Saved data entries
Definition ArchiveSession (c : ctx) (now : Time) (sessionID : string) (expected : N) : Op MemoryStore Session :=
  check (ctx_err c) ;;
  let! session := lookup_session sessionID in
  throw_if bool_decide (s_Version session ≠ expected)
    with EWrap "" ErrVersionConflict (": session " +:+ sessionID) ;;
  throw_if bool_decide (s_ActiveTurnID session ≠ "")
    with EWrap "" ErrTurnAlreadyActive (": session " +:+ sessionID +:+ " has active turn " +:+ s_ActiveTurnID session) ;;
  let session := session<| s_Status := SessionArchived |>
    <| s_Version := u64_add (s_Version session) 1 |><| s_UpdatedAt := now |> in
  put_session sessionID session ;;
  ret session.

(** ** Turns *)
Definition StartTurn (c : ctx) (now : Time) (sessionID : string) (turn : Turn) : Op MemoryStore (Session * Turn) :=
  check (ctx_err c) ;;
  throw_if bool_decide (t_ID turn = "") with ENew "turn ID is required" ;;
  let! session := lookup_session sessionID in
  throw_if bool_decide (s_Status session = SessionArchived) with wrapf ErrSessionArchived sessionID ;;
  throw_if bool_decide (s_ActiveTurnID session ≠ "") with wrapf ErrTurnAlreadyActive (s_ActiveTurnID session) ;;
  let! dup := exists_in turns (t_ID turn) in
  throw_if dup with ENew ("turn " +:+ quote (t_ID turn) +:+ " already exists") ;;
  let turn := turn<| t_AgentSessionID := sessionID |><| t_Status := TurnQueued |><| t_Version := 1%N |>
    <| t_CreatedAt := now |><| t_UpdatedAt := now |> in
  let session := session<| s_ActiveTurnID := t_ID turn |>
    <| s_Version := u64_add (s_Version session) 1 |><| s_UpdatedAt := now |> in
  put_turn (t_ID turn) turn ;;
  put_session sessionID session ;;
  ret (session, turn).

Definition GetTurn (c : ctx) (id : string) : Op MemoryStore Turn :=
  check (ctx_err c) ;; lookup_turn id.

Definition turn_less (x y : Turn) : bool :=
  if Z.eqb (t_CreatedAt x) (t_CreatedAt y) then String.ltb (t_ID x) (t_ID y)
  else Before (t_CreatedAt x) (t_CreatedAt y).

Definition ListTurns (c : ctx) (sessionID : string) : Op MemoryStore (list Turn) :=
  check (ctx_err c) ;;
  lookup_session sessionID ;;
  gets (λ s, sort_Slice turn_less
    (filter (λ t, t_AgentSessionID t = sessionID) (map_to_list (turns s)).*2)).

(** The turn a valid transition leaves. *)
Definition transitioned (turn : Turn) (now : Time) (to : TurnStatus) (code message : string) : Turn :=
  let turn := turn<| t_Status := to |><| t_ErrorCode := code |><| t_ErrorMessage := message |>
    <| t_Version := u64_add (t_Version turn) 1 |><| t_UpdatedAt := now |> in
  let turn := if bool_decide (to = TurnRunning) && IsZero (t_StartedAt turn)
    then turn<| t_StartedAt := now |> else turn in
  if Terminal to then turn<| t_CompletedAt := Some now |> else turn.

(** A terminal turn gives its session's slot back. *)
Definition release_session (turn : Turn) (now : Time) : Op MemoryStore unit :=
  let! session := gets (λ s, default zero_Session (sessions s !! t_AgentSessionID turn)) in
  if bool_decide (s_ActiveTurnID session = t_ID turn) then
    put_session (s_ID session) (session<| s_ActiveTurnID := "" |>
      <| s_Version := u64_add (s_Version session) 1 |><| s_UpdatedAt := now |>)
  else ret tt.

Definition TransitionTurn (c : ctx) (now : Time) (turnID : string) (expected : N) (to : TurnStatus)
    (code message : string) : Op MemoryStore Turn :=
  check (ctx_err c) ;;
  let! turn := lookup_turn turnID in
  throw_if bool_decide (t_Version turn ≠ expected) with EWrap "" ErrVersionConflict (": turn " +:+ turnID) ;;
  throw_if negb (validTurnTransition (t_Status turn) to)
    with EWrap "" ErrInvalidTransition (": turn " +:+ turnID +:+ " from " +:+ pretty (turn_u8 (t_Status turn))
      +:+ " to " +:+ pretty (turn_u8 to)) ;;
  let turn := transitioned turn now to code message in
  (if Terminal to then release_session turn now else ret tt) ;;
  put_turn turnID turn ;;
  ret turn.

WORK INSTRUCTIONS:
Return, word for word, the lines of the data above from the line with "<| t_Version := u64_add" through the line with "if bool_decide (s_ActiveTurnID session = t_ID", inclusive.

OUTPUT OF THE EXERCISE:
    <| t_Version := u64_add (t_Version turn) 1 |><| t_UpdatedAt := now |> in
  let turn := if bool_decide (to = TurnRunning) && IsZero (t_StartedAt turn)
    then turn<| t_StartedAt := now |> else turn in
  if Terminal to then turn<| t_CompletedAt := Some now |> else turn.

(** A terminal turn gives its session's slot back. *)
Definition release_session (turn : Turn) (now : Time) : Op MemoryStore unit :=
  let! session := gets (λ s, default zero_Session (sessions s !! t_AgentSessionID turn)) in
  if bool_decide (s_ActiveTurnID session = t_ID turn) then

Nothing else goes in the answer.